Из харьковского, поезда, уносившего в теплые края Елену Шаврову, на станции Лопасня было брошено адресованное Антону нежное письмо. Того, впрочем, уже стали раздражать ее игривые фразочки «Chi lo sá?» и «Fatalité»[351]. В отношениях с Ликой пока наступила гармония – она целых пять дней провела в Мелихове. Все возможные соперники оказались вне поля зрения и досягаемости.
Мелиховские гости проводили время на свежем воздухе: Ежов приехал на велосипеде, что было в то время редкостью, чета Коновицер захватила с собой брата Дуни Дмитрия, тоже заядлого велосипедиста. Лишь Ольга Кундасова, снова вернувшаяся в клинику Яковенко в качестве пациентки и ассистентки, нарушила всеобщее спокойствие. Суворину Антон писал о ней: «Вид такой, точно ее год продержали в одиночном заключении». В конце июня в Мелихово от Линтваревых возвратилась Маша, а из Москвы – Евгения Яковлевна, и домашнее хозяйство перешло в их надежные руки.
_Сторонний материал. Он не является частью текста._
(** * Dialogue-state refinement engine of Genie (dialogue_utils.js)

    A shallow embedding of the predicate algebra, the query refinement and
    the grounding checks of the dialogue policy helpers, and the properties
    of them that the specification states.

    Modelling conventions.
    - A JavaScript function that can return a value, return [null] or throw
      is a function into [res (option A)]: [Ret (Some a)], [Ret None],
      [Throw e].
    - ThingTalk values are an abstract type with the three operations the
      code calls on them (class [ValueOps]).  The boolean-expression
      primitives of the ThingTalk library that the code calls
      ([optimize], [equals]) are the class [FilterOps].
    - A result row ([topResult.value], a JS object read by field name) is a
      [gmap string value].  A slot object ([slots = {}] filled with
      [slots[name] = clause] and walked with [for (key in slots)]) is an
      association list in insertion order.  The list holds the own
      properties of the object; for a field named as a member of
      [Object.prototype] the object answers otherwise, and the properties
      that read a slot object by field name assume that no recorded field
      is so named ([plainSlotKeys]).
    - [clone()] is the identity: the embedding is pure.  In-place writes
      into a cloned tree are modelled by rebuilding the tree around the
      written node ([plug]). *)

From stdpp Require Import base strings gmap list.
From Stdlib Require Import Bool.

Open Scope string_scope.
Set Warnings "-register-all,-clear-no-such-hyp".

(** ** Outcomes *)

Inductive error : Type :=
| NotImplemented   (* throw new Error('NOT IMPLEMENTED') *)
| TypeError        (* property access on null / undefined *)
| AssertionError.  (* a failed assert(...) *)

Inductive res (A : Type) : Type :=
| Ret (a : A)
| Throw (e : error).
Arguments Ret {A} a.
Arguments Throw {A} e.

#[global] Instance res_ret : MRet res := λ A a, Ret a.

#[global] Instance res_bind : MBind res := λ A B k m,
  match m with
  | Ret a => k a
  | Throw e => Throw e
  end.

#[global] Instance res_fmap : FMap res := λ A B f m,
  match m with
  | Ret a => Ret (f a)
  | Throw e => Throw e
  end.

Definition assert (b : bool) : res unit :=
  if b then Ret tt else Throw AssertionError.

(** ** ThingTalk values *)

Class ValueOps (value : Type) := {
  (** [a.equals(b)] *)
  value_equals : value → value → bool;
  (** [a.toJS() === b.toJS()] *)
  toJS_strict_eq : value → value → bool;
  (** [Some elems] when [v.isArray], with [elems] the array [v.value] *)
  array_elems : value → option (list value);
}.

(** ** Boolean expressions (filters) *)

Section Filters.
Context {value : Type} `{ValueOps value}.

(** [Ast.BooleanExpression].  A [BCompute] carries values only; a
    [BExternal] carries the filter of its sub-query. *)
Inductive BooleanExpression : Type :=
| BTrue
| BFalse
| BDontCare (name : string)
| BAtom (name : string) (operator : string) (v : value)
| BNot (expr : BooleanExpression)
| BAnd (operands : list BooleanExpression)
| BOr (operands : list BooleanExpression)
| BExternal (channel : string) (in_params : list (string * value))
            (filter : BooleanExpression)
| BCompute (lhs : value) (operator : string) (rhs : value).

Section BooleanExpression_induction.
Variable P : BooleanExpression → Prop.
Hypothesis HTrue : P BTrue.
Hypothesis HFalse : P BFalse.
Hypothesis HDontCare : ∀ name, P (BDontCare name).
Hypothesis HAtom : ∀ name op v, P (BAtom name op v).
Hypothesis HNot : ∀ e, P e → P (BNot e).
Hypothesis HAnd : ∀ ops, Forall P ops → P (BAnd ops).
Hypothesis HOr : ∀ ops, Forall P ops → P (BOr ops).
Hypothesis HExternal : ∀ ch ps f, P f → P (BExternal ch ps f).
Hypothesis HCompute : ∀ l op r, P (BCompute l op r).

Fixpoint BooleanExpression_nested_ind (f : BooleanExpression) : P f :=
  match f with
  | BTrue => HTrue
  | BFalse => HFalse
  | BDontCare n => HDontCare n
  | BAtom n op v => HAtom n op v
  | BNot e => HNot e (BooleanExpression_nested_ind e)
  | BAnd ops =>
      HAnd ops ((fix go l : Forall P l :=
                   match l with
                   | [] => @List.Forall_nil _ P
                   | x :: l' =>
                       @List.Forall_cons _ P x l' (BooleanExpression_nested_ind x) (go l')
                   end) ops)
  | BOr ops =>
      HOr ops ((fix go l : Forall P l :=
                  match l with
                  | [] => @List.Forall_nil _ P
                  | x :: l' =>
                      @List.Forall_cons _ P x l' (BooleanExpression_nested_ind x) (go l')
                  end) ops)
  | BExternal ch ps f => HExternal ch ps f (BooleanExpression_nested_ind f)
  | BCompute l op r => HCompute l op r
  end.
End BooleanExpression_induction.

(** [isFilterCompatibleWithResult(topResult, filter)], on the row
    [topResult.value]. *)
Fixpoint isFilterCompatibleWithResult (topResult : gmap string value)
    (filter : BooleanExpression) : bool :=
  match filter with
  | BTrue | BDontCare _ => true
  | BFalse => false
  | BAnd operands => forallb (isFilterCompatibleWithResult topResult) operands
  | BOr operands => existsb (isFilterCompatibleWithResult topResult) operands
  | BNot expr => negb (isFilterCompatibleWithResult topResult expr)
  | BExternal _ _ _ => true
  | BCompute _ _ _ => true
  | BAtom name operator v =>
      match topResult !! name with
      | None => false
      | Some resultValue =>
          if (operator =? "==") || (operator =? "=~")
          then toJS_strict_eq resultValue v
          else true
      end
  end.

(** [getParamsInFilter(filter)]: the visitor records the name of every
    atom and don't-care it meets; it does not enter an external
    sub-query, and values hold no boolean expression. *)
Fixpoint getParamsInFilter (filter : BooleanExpression) : gset string :=
  match filter with
  | BAtom name _ _ => {[ name ]}
  | BDontCare name => {[ name ]}
  | BExternal _ _ _ => ∅
  | BNot expr => getParamsInFilter expr
  | BAnd operands => ⋃ (map getParamsInFilter operands)
  | BOr operands => ⋃ (map getParamsInFilter operands)
  | BTrue | BFalse | BCompute _ _ _ => ∅
  end.
(** ** [str.format] with keyword arguments only

    The format string is read from left to right.  Outside a replacement
    field, a doubled brace stands for one brace, a single closing brace is
    an error, and a single opening brace starts a field.  The field runs to
    the next closing brace; an opening brace inside it, or the end of the
    string, is an error.  An empty field is a positional one, and there are
    no positional arguments; any other name is looked up among the keyword
    arguments, and the value, a string, is copied to the output as it is.

    Conversions ([!]), format specifications ([:]), attribute and index
    access ([.], [[]), explicit positional indices and names outside ASCII
    are not modelled: such a field gives [Beyond]. *)

Definition field_special (c : N) : bool :=
  (c =? 46) || (c =? 91) || (c =? 33) || (c =? 58) || (128 <=? c).

Definition is_index (field : pystr) : bool :=
  forallb (λ c, (48 <=? c) && (c <=? 57)) field.

Definition get_field (kw : gmap pystr pystr) (field : pystr) : outcome pystr :=
  match field with
  | [] => Raise IndexError
  | _ => if is_index field then Beyond else getitem kw field
  end.

(** [field]: [None] outside a replacement field, [Some f] inside one whose
    name read so far is [f]. *)
Fixpoint format_from (kw : gmap pystr pystr) (field : option pystr)
    (s : pystr) : outcome pystr :=
  match field, s with
  | None, [] => Ok []
  | None, c :: s' =>
      if c =? 123 then
        match s' with
        | [] => Raise ValueError
        | d :: s'' =>
            if d =? 123 then rest ← format_from kw None s''; Ok (123 :: rest)
            else format_from kw (Some []) s'
        end
      else if c =? 125 then
        match s' with
        | [] => Raise ValueError
        | d :: s'' =>
            if d =? 125 then rest ← format_from kw None s''; Ok (125 :: rest)
            else Raise ValueError
        end
      else rest ← format_from kw None s'; Ok (c :: rest)
  | Some f, [] => Raise ValueError
  | Some f, c :: s' =>
      if c =? 125 then
        v ← get_field kw f; rest ← format_from kw None s'; Ok (v ++ rest)
      else if c =? 123 then Raise ValueError
      else if field_special c then Beyond
      else format_from kw (Some (f ++ [c])) s'
  end.

Definition format (t : pystr) (kw : gmap pystr pystr) : outcome pystr :=
  format_from kw None t.

Definition render_template (t : pystr) (kw : gmap pystr pystr) : outcome pystr :=
  format t kw.

(** *** The reading of a format string, apart from the arguments

    [scan_from] runs the same automaton as [format_from] and records what
    it reads: literal characters and replacement fields, and how the
    reading ends.  It is what "the template references a placeholder"
    stands for in the statements below. *)

Inductive piece :=
  | Lit (c : N)
  | Field (f : pystr).

Inductive scan_end :=
  | Done
  | Malformed
  | Unmodelled.

Fixpoint scan_from (field : option pystr) (s : pystr) : list piece * scan_end :=
  match field, s with
  | None, [] => ([], Done)
  | None, c :: s' =>
      if c =? 123 then
        match s' with
        | [] => ([], Malformed)
        | d :: s'' =>
            if d =? 123 then prod_map (cons (Lit 123)) id (scan_from None s'')
            else scan_from (Some []) s'
        end
      else if c =? 125 then
        match s' with
        | [] => ([], Malformed)
        | d :: s'' =>
            if d =? 125 then prod_map (cons (Lit 125)) id (scan_from None s'')
            else ([], Malformed)
        end
      else prod_map (cons (Lit c)) id (scan_from None s')
  | Some f, [] => ([], Malformed)
  | Some f, c :: s' =>
      if c =? 125 then prod_map (cons (Field f)) id (scan_from None s')
      else if c =? 123 then ([], Malformed)
      else if field_special c then ([], Unmodelled)
      else scan_from (Some (f ++ [c])) s'
  end.

Definition scan (t : pystr) : list piece * scan_end := scan_from None t.




(** Filling the pieces in from the keyword arguments. *)
Fixpoint fill (kw : gmap pystr pystr) (ps : list piece) (e : scan_end)
    : outcome pystr :=
  match ps with
  | [] =>
      match e with
      | Done => Ok []
      | Malformed => Raise ValueError
      | Unmodelled => Beyond
      end
  | Lit c :: ps' => rest ← fill kw ps' e; Ok (c :: rest)
  | Field f :: ps' => v ← get_field kw f; rest ← fill kw ps' e; Ok (v ++ rest)
  end.

(** ** Helper functions *)

Section helpers.
Context `{PyStr}.

(** [{k.lower(): v for k, v in headers.items()}]: a later line replaces an
    earlier one with the same lowered name. *)
Definition lowered (headers : headers_t) : gmap pystr pystr :=
  foldl (λ h kv, <[lower kv.1 := kv.2]> h) ∅ headers.

Definition detect_platform (headers : headers_t) : pystr :=
  let h := lowered headers in
  match h !! str "x-hub-signature" with
  | Some v =>
      if contains (str "instagram") (lower v) then str "instagram"
      else str "facebook"
  | None =>
      if bool_decide (is_Some (h !! str "tiktok-signature")) then str "tiktok"
      else if bool_decide (is_Some (h !! str "x-twitter-auth")) then str "x"
      else str "unknown"
  end.

Definition urgent_words : list pystr :=
  [ str "help"; str "urgent"; str "problem"; str "question";
    str "issue"; str "support"; str "can you"; str "please"; str "???" ].

(** The string literal iterated over by the last test of
    [needs_manual_reply]; it holds six code points: U+1F642, U+1F60A,
    U+1F622, U+1F62D, and the heart U+2764 followed by the variation
    selector U+FE0F. *)
Definition emoji_chars : pystr :=
  [ 0x1F642; 0x1F60A; 0x1F622; 0x1F62D; 0x2764; 0xFE0F ].

Definition needs_manual_reply (text : pystr) : bool :=
  match text with
  | [] => false
  | _ =>
      let t := lower text in
      if any (λ w, contains w t) urgent_words then true
      else if bool_decide (40 < length t)%nat then true
      else if any (λ ch, contains [ch] text) emoji_chars then true
      else false
  end.

Definition nurse_greeting (name : pystr) : pystr :=
  str "Hello " ++ name ++ str ". How are you today? Is there anything you need?".

Definition pick (lst : list pystr) : pystr :=
  match lst with
  | x :: _ => x
  | [] => []
  end.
Приехавшие Миша с Ольгой поселились во флигеле, в котором была написана «Чайка». Событий было немного, и все местного значения: то чужое стадо и сад забредет, то в соседней деревне у мужиков дизентерия случится.
Своему редактору Луговому Чехов послал первую треть помести «Моя жизнь»: «Это еще не повесть, а лишь грубо сколоченный сруб, который я буду штукатурить и красить, когда кончу здание». Луговому начало понравилось, и он спрятал рукопись в несгораемом шкафу у Маркса. К его щедрому гонорару добавилась прибыль иного рода – Суворин прислал Антону трехмесячный билет для бесплатного проезда по железной дороге. Антон внес в банк проценты за имение и стал мечтать о путешествиях. Однако в Петербурге возникли осложнения с «Чайкой» – цензор нашел в ней предосудительные пассажи. Сазонова записала в дневнике 3 июля: «Чехов в меланхолии. Суворин тоже. Одному обидно за пьесу, другой жалуется на немощь и старость». Впрочем, Потапенко на этот счет был настроен оптимистично, поскольку цензор Литвинов, большой друг Суворина, Чехову благоволил. Однако в самый нужный момент Потапенко на месте не оказалось: «Милый Антонио! Как видишь, я очутился в Карлсбаде, имея целью избавление своей печенки от камней и пр. и пр. С твоей „Чайкой“ произошла маленькая история. Сверх всякого ожидания, она запуталась в сетях цензуры, впрочем, не очень, так что ее можно будет выручить. Вся беда в том, что твой декадент индифферентно относится к любовным делам матери, что, по цензурному уставу, не допускается. Надо вставить сцену из „Гамлета“: „О, мать моя, чудовище разврата и порока! Зачем ты мужу изменила и этому мерзавцу предалась“. <…> Впрочем, мы отделаемся проще. Литвинов находит, что дело можно поправить в 10 минут».